**Prompt**
Output exactly the lines from the one with "from_slice_wf s v" to the close of the records below, first and last included.

(Records drawn from a dataset)
[Start of section]
(* ===== verification/Json.v ===== *)
(** * [serde_json] values

    [Value] and [Map] as the server uses them: without the [preserve_order]
    feature a [Map] is a [BTreeMap], so its entries are in key order.  Parsing
    and printing belong to the third-party crate: [SerdeJson] names them and
    [SerdeJsonLaws] states the behaviour the components rely on. *)

From stdpp Require Import base list numbers strings gmap.
From Stdlib Require Import ZArith Lia.
From S2P Require Import Prelude Text.

(** [serde_json::Value] over an abstract type of numbers. *)
Inductive value (num : Type) : Type :=
| VNull
| VBool (b : bool)
| VNumber (n : num)
| VString (s : str)
| VArray (l : list (value num))
| VObject (m : list (str * value num)).
Arguments VNull {num}.
Arguments VBool {num} b.
Arguments VNumber {num} n.
Arguments VString {num} s.
Arguments VArray {num} l.
Arguments VObject {num} m.

(** ** Maps *)

Section map.
Context {A : Type}.

(** [Map::get]. *)
Fixpoint map_get (k : str) (m : list (str * A)) : option A :=
  match m with
  | [] => None
  | (k', v) :: t => if bool_decide (k = k') then Some v else map_get k t
  end.

(** [Map::insert], in key order. *)
Fixpoint map_insert (k : str) (v : A) (m : list (str * A)) : list (str * A) :=
  match m with
  | [] => [(k, v)]
  | (k', v') :: t =>
    match str_compare k k' with
    | Lt => (k, v) :: m
    | Eq => (k, v) :: t
    | Gt => (k', v') :: map_insert k v t
    end
  end.

(** The keys are strictly increasing. *)
Fixpoint map_sorted (m : list (str * A)) : Prop :=
  match m with
  | [] => True
  | (k, _) :: t => Forall (fun e => str_lt k e.1) t /\ map_sorted t
  end.

Lemma map_get_insert k v m : map_sorted m -> map_get k (map_insert k v m) = Some v.
Proof.
  induction m as [|[k' v'] m IH]; simpl; [intros _; by rewrite bool_decide_true|].
  intros [_ Hs]. destruct (str_compare k k') eqn:E; simpl.
  - by rewrite bool_decide_true.
  - by rewrite bool_decide_true.
  - rewrite bool_decide_false; [auto|]. intros ->. by rewrite str_compare_refl in E.
Qed.

Lemma map_get_insert_ne k k0 v m : k0 <> k -> map_get k0 (map_insert k v m) = map_get k0 m.
Proof.
  intros Hne. induction m as [|[k' v'] m IH]; simpl; [by rewrite bool_decide_false|].
  destruct (str_compare k k') eqn:E; simpl.
  - apply str_compare_eq in E as ->. by rewrite !bool_decide_false by done.
  - by rewrite (bool_decide_false (k0 = k)).
  - by case_bool_decide.
Qed.

Lemma map_insert_Forall (P : str * A -> Prop) k v m :
  P (k, v) -> Forall P m -> Forall P (map_insert k v m).
Proof.
  intros Hk. induction 1 as [|[k' v'] m Hx Hm IH]; simpl; [auto|].
  destruct (str_compare k k'); auto.
Qed.

Lemma map_insert_sorted k v m : map_sorted m -> map_sorted (map_insert k v m).
Proof.
  induction m as [|[k' v'] m IH]; simpl; [auto|]. intros [Hf Hs].
  destruct (str_compare k k') eqn:E; simpl.
  - apply str_compare_eq in E as ->. auto.
  - split; [|auto]. constructor; [done|]. eapply Forall_mono; [|exact Hf].
    intros e He. simpl in He. by apply (str_lt_trans k k').
  - split; [|auto]. apply map_insert_Forall; [by apply str_compare_gt|done].
Qed.

(** Entries of the result are the new entry or old ones with another key. *)
Lemma map_get_None_Forall k (m : list (str * A)) : Forall (fun e => str_lt k e.1) m -> map_get k m = None.
Proof.
  induction 1 as [|[k' v] m Hx _ IH]; simpl; [done|].
  rewrite bool_decide_false; [done|]. intros ->. by apply str_lt_irrefl in Hx.
Qed.

(** Sorted maps with the same lookups are equal. *)
Lemma map_sorted_ext (m1 m2 : list (str * A)) :
  map_sorted m1 -> map_sorted m2 -> (forall k, map_get k m1 = map_get k m2) -> m1 = m2.
Proof.
  revert m2. induction m1 as [|[k1 v1] m1 IH]; intros [|[k2 v2] m2]; simpl; intros Hs1 Hs2 Hg; [done|..].
  - specialize (Hg k2). rewrite bool_decide_true in Hg; done.
  - specialize (Hg k1). rewrite bool_decide_true in Hg; done.
  - destruct Hs1 as [Hf1 Hs1], Hs2 as [Hf2 Hs2].
    assert (k1 = k2) as ->.
    { destruct (str_compare k1 k2) eqn:E; [by apply str_compare_eq|..].
      - pose proof (Hg k1) as H1. rewrite bool_decide_true, bool_decide_false in H1 by
          (try done; intros ->; by rewrite str_compare_refl in E).
        rewrite (map_get_None_Forall k1 m2) in H1; [done|].
        eapply Forall_mono; [|exact Hf2]. intros e He. by apply (str_lt_trans k1 k2).
      - pose proof (Hg k2) as H1. rewrite bool_decide_false, bool_decide_true in H1 by
          (try done; intros ->; by rewrite str_compare_refl in E).
        rewrite (map_get_None_Forall k2 m1) in H1; [done|].
        eapply Forall_mono; [|exact Hf1]. intros e He. apply (str_lt_trans k2 k1); [|done].
        by apply str_compare_gt. }
    pose proof (Hg k2) as Hv. rewrite !bool_decide_true in Hv by done. injection Hv as ->.
    f_equal. apply IH; try done. intros k. specialize (Hg k). case_bool_decide as Hk; [|done].
    subst k. by rewrite !map_get_None_Forall.
Qed.

End map.

(** ** Accessors *)

Section accessors.
Context {num : Type}.
Implicit Types v : value num.

Definition as_object v : option (list (str * value num)) :=
  match v with VObject m => Some m | _ => None end.
Definition as_str v : option str := match v with VString s => Some s | _ => None end.
Definition as_bool v : option bool := match v with VBool b => Some b | _ => None end.
Definition as_array v : option (list (value num)) := match v with VArray l => Some l | _ => None end.
Definition is_null v : bool := match v with VNull => true | _ => false end.
Definition is_number v : bool := match v with VNumber _ => true | _ => false end.

(** What the Rust types guarantee: strings are UTF-8, maps are ordered. *)
Fixpoint value_wf v : Prop :=
  match v with
  | VNull | VBool _ | VNumber _ => True
  | VString s => utf8_valid s = true
  | VArray l => (fix go l := match l with [] => True | x :: t => value_wf x /\ go t end) l
  | VObject m =>
    map_sorted m /\
    (fix go m := match m with [] => True | (k, x) :: t => utf8_valid k = true /\ value_wf x /\ go t end) m
  end.

Lemma value_wf_object m :
  value_wf (VObject m) <->
  map_sorted m /\ Forall (fun e : str * value num => utf8_valid e.1 = true /\ value_wf e.2) m.
Proof.
  simpl. split; intros [Hs Hm]; (split; [done|]); clear Hs.
  - induction m as [|[k x] m IH]; [constructor|]. destruct Hm as (? & ? & ?). constructor; auto.
  - induction Hm as [|[k x] m [Hk Hx] _ IH]; auto.
Qed.

Lemma value_wf_array (l : list (value num)) : value_wf (VArray l) <-> Forall value_wf l.
Proof.
  simpl. split.
  - induction l as [|x l IH]; [constructor|]. intros [? ?]. constructor; auto.
  - induction 1; auto.
Qed.

Lemma map_get_wf k (m : list (str * value num)) x :
  value_wf (VObject m) -> map_get k m = Some x -> utf8_valid k = true /\ value_wf x.
Proof.
  intros [_ Hm]%value_wf_object. induction Hm as [|[k' v'] m [Hk Hv] _ IH]; simpl; [done|].
  case_bool_decide; [intros [= ->]; subst; done|auto].
Qed.

Lemma map_insert_wf k x (m : list (str * value num)) :
  utf8_valid k = true -> value_wf x -> value_wf (VObject m) -> value_wf (VObject (map_insert k x m)).
Proof.
  rewrite !value_wf_object. intros Hk Hx [Hs Hm]. split; [by apply map_insert_sorted|].
  by apply map_insert_Forall.
Qed.

Lemma value_wf_empty : value_wf (VObject []).
Proof. by apply value_wf_object. Qed.

End accessors.

(** ** The crate *)

Class SerdeJson := {
  number : Type;
  (** [serde_json::from_slice] and [from_str], into a [Value]. *)
  from_slice : list byte -> option (value number);
  (** [serde_json::to_vec]. *)
  to_vec : value number -> option (list byte);
}.

Class SerdeJsonLaws (J : SerdeJson) : Prop := {
  (** A parsed value is a well-formed value. *)
  from_slice_wf s v : from_slice s = Some v -> value_wf v;
  (** Printing a value succeeds, gives UTF-8, and parses back to the value. *)
  to_vec_from v : value_wf v ->
    exists s, to_vec v = Some s /\ utf8_valid s = true /\ from_slice s = Some v;
  (** The text [null] is the null value. *)
  from_slice_null : from_slice (bs "null") = Some VNull;
}.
[End of section]
**Task answer**
  from_slice_wf s v : from_slice s = Some v -> value_wf v;
  (** Printing a value succeeds, gives UTF-8, and parses back to the value. *)
  to_vec_from v : value_wf v ->
    exists s, to_vec v = Some s /\ utf8_valid s = true /\ from_slice s = Some v;
  (** The text [null] is the null value. *)
  from_slice_null : from_slice (bs "null") = Some VNull;
}.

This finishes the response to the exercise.